En ce tems-là: un sage, député de sa province auprès du souverain, pour en obtenir la cessation d'un impôt, fut admis à l'audience à son tour. Le souverain, bien jeune encore, répondit à la requête en ces termes:

Je vous accorderai tout ce que vous me demandez, si vous consentez à déroger, pour un moment, à la gravité de votre personnage, en vous résolvant à faire trois gambades en présence de toute ma cour.

Le notable répliqua:

Prince! je ne suis pas plus familiarisé avec les gambades d'un singe, qu'avec les courbettes d'un courtisan.

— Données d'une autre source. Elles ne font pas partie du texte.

(* ===== verification/CliObserveFacts.v ===== *)
(** * CliObserveFacts: names of live records, filters, sampling and live assertions

    The runner numbers the components, channels, lanes and loops of a graph and puts the numbers into its live events; the tool
    numbers them again for its symbol table and reads the names back from the table.  The two numberings agree. *)

From S2P Require Export CliObserve RunnerMetricsFacts Yaml.
Local Open Scope nat_scope.

(** ** Numbers *)
Lemma stoull_number z : (0 <= z <= u64_max)%Z → stoull (to_string_Z z) = Some z.
Proof.
  intros Hz. unfold to_string_Z. pose proof (stoull_digits (Z.to_N z)) as H.
  assert (pretty z = pretty (Z.to_N z)) as -> by (destruct z; [done|done|lia]).
  rewrite H, Z2N.id by lia. destruct (Z.ltb_spec u64_max z); [lia|done].
Qed.
Lemma u32_small z : (0 <= z < 2 ^ 32)%Z → u32 z = z.
Proof. apply Z.mod_small. Qed.
Lemma numbered_elem k names id name : (0 <= k)%Z → (k + Z.of_nat (length names) <= 2 ^ 32)%Z → (id, name) ∈ numbered k names →
  ∃ i, names !! i = Some name ∧ id = (k + Z.of_nat i)%Z ∧ (k <= id < 2 ^ 32)%Z.
Proof.
  revert k. induction names as [|n names IH]; intros k Hk Hl; simpl; [by intros ?%elem_of_nil|].
  cbn [length] in Hl. intros [[= -> ->]|Hin]%elem_of_cons; [exists 0; split; [done|lia]|].
  destruct names as [|m names]; [by apply elem_of_nil in Hin|]. cbn [length] in Hl. rewrite u32_small in Hin by lia.
  destruct (IH (k + 1)%Z) as (i&Hi&->&?); [lia|cbn [length]; lia|done|]. exists (S i). split; [done|lia].
Qed.
Lemma numbered_ids k names : (0 <= k)%Z → (k + Z.of_nat (length names) <= 2 ^ 32)%Z → NoDup (numbered k names).*1.
Proof.
  revert k. induction names as [|n names IH]; intros k Hk Hl; simpl; [constructor|]. cbn [length] in Hl.
  destruct names as [|m names]; [apply NoDup_singleton|]. cbn [length] in Hl. rewrite u32_small by lia. apply NoDup_cons. split.
  - intros ([id name]&->&Hin)%list_elem_of_fmap. apply numbered_elem in Hin as (?&_&_&?); [cbn [fst] in *; lia|lia|cbn [length]; lia].
  - apply IH; [lia|cbn [length]; lia].
Qed.
(** The runner gives a name the first of its numbers. *)
Lemma number_names_fold names m k m' k' :
  fold_left (λ '(m, next) name, (emplace m name next, u32 (next + 1))) names (m, k) = (m', k') →
  (∀ name id, m' !! name = Some id → m !! name = Some id ∨ (id, name) ∈ numbered k names) ∧
  (∀ name, is_Some (m' !! name) ↔ is_Some (m !! name) ∨ name ∈ names).
Proof.
  revert m k. induction names as [|n names IH]; intros m k; simpl.
  - intros [= <- <-]. split; [by left|]. intros name. rewrite elem_of_nil. tauto.
  - intros Hf. destruct (IH _ _ Hf) as [H1 H2]. unfold emplace in *. split.
    + intros name id [Hm|Hin]%H1; [|right; by right]. destruct (m !! n) eqn:E; [by left|].
      apply lookup_insert_Some in Hm as [[<- <-]|[_ Hm]]; [right; left|by left].
    + intros name. rewrite H2, elem_of_cons. destruct (m !! n) eqn:E.
      * split; [tauto|]. intros [?|[->|?]]; [by left|left; by eexists|by right].
      * rewrite lookup_insert_is_Some. destruct (decide (n = name)) as [<-|]; [tauto|]. split; [|naive_solver]. intros [[?|[_ ?]]|?]; tauto.
Qed.
Lemma number_names_spec names name : match number_names names !! name with
  | Some id => (id, name) ∈ numbered 1 names | None => name ∉ names end.
Proof.
  unfold number_names. destruct (fold_left _ names (∅, 1%Z)) as [m k] eqn:E. apply number_names_fold in E as [H1 H2]. simpl.
  destruct (m !! name) as [id|] eqn:Em.
  - apply H1 in Em as [Em|?]; [by rewrite lookup_empty in Em|done].
  - intros Hin. assert (is_Some (m !! name)) as [? E] by (apply H2; by right). by rewrite Em in E.
Qed.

Puisque l'impôt ne tenoit qu'à cela, les gens de votre suite m'acquitteront de reste. Mais choisissez de commander à des hommes, ou à des singes. Le même roi ne peut l'être des uns & des autres à la fois.


LEÇON XV.

LA LAMPE ET L'HUILE.

En ce tems-là: un jeune souverain, ami du faste, multiplioit tous les jours les impôts. Le sénat lui fit enfin des remontrances; il se contenta de répondre:

Pour éclairer, la lampe a besoin d'huile.—Sans doute, reprit courageusement le chef de la magistrature; mais il ne faut point d'huile par-dessus les bords de la lampe: il suffit que la mêche en soit imbibée; elle s'éteindroit, si elle en étoit inondée.